As this was posted 6 months ago, you probably have written feedback somewhere else.

The only comment I have is that the short stack strategy that I see online is that short-stackers get allin preflop. They do not bet half their stack first, then the other half at the flop.

The advantage are:
– more fold equity preflop
– betting 50 pre, 50 post is predictable as your opponents know you will bet the rest at the flop. This is inferior to allin preflop because it is cheaper for them to see the flop knowing that you are allin anyway.

It could work if there is large turnover though.

December 17, 2008

Hi Maurice

Most other short stack strategies agree with betting 50% of your stack preflop and the rest after the flop.
You wan’t action (from a couple of players) with your premium hands, and an all in is less likely to be called by anyone at the table.
However mixing your play up is always a good idea so sometimes you could go all in preflop to fake stealing blinds.

Best Regards

January 31, 2009

Basically, it does seam to be a working strategy, but I think you should not be so strict on calculations. And if I were you I wouldn`t chose a low stack strategy, I`d rather play the poker than do this, but this is me not you.
And me again, I`d like to tell you that I would not play with someone like you any hand if we were at the same table because I can see myself that when you`re allin preflop it`s obvious that you have a big pair or premium cards in hand, so I`d pay you only in the same situation so that would be a hand played totally on luck.
I usually refuse to play with people who use this kind of strategy from other reasons too. If you have the luck and get me on an all-in hand, you`ll have my money, and than I would fight for my money with you, which I would not like, and even if I beat you then I wouldn`t win much, so I better not risk for 5$… because we all know that when you will take my money I would probably loose myself and I`ll play worse and you`ll take even more from me, and that`s not what I want :)

The Donkey of Poker
March 3, 2009

Mathematically that is a poor way to play poker, also there is no “theory” ever even mentioned in the blog post. I have reviewed your forum thread about your updates and notice you did not achieve your goal and just left the thread dead. “Sucky Sucky is my only comment….” are your last words.

That is the reason why I reply to this “hall of fame” blog, because your giving false information on how to achieve a bankroll with short stack strategy, with no proof it works.

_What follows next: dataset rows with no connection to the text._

(* ===== verification/_CoqProject ===== *)
-Q . S2P
Prelude.v
Bytes.v
Crc32c.v
PageFormat.v
Types.v
Record.v
Vfs.v
Journal.v
Wal.v
LocalTime.v
VfsFrame.v
Db.v
DbView.v
DbCheckpoint.v
DbSpec.v
Recovery.v
RecoverySpec.v
RecoveryReplay.v
BTreeNode.v
BTreeNodeFacts.v
BTree.v
BTreeTree.v
BTreeRead.v
BTreeSplit.v
BTreePut.v
BTreeErase.v
BTreeScan.v
BTreePager.v
BTreeSpec.v
BTreeFindings.v
StoreSchema.v
Tzif.v
TzifPosix.v
Store.v
Grove.v
StoreRep.v
StoreSpec.v
StoreReads.v
StoreRefine.v
StoreIntegrity.v
StoreExamples.v
CoreSchema.v
Program.v
StoreScan.v
ProgramRefine.v
StoreDump.v
Recorder.v
PunchSchema.v
PunchInstall.v
PunchData.v
PunchRules.v
PunchPayroll.v
PunchLifecycle.v
PunchSync.v
PunchFrames.v
PunchRows.v
PunchScan.v
PunchTables.v
PunchExample.v
PunchIds.v
CoreAccounts.v
CoreAccountsSpec.v
CoreGrants.v
PunchSupervision.v
PunchQueue.v
PunchMonitor.v
PunchRollback.v
PunchMoves.v
PunchIngest.v
PunchSyncSpec.v
PunchFlags.v
PunchRange.v
PunchPairing.v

I can only wish more people that play poker read this as it would increase my poker bankroll with out much effort.

March 3, 2009

Hi Donkey

First of thanks for reading my article on short stack strategy play and the forum thread.
I agree that short stack play is not the most nuanced way to play poker since it basically boils down the game to a predefined set of rules that you just follow like a machine.
You will not develop your overall poker skills by following the short stack strategy.
However, I do think the strategy is profitable in the long run.
If you read through my forum thread carefully you will see that moved to a higher limit which I was underrolled for.
This was a prime example of why it’s so important to practice good bankroll management, but does not necesssarily mean that the short stack strategy does not work.
Once again thanks for sharing your thoughts:-)

The Donkey of Poker
March 3, 2009

I’ve read off and on for a few months the pages on this here site, some good, some bad.. just like hole cards……………no page break?…………………I don’t question the short stack strategy works, I’ve done it a number of times. My concern is your theory, with nothing for proof. Mathematically your system is flawed, in my view. I wish to only understand how you presume yours does, it is your theory after all……………….there is nothing wrong with teaching players a system, but it is no good if there is no understanding to how it will work.

March 3, 2009

Hi Donkey

In order for me to respond to your claim that the short stack strategy is mathematically flawed, you will have to specify what these flaws are.
I would also like to point out that the short stack strategy is not my idea. I guess Ed Miller was the first to formulate it and what I’ve done is make my own modifications.
You write in your comment that you have tried the system yourself and seen that it works. Doesn’t that contradict that the math is flawed?
If what you really want is an article explaining the math behind the short stack strategy I will definitely consider writing it.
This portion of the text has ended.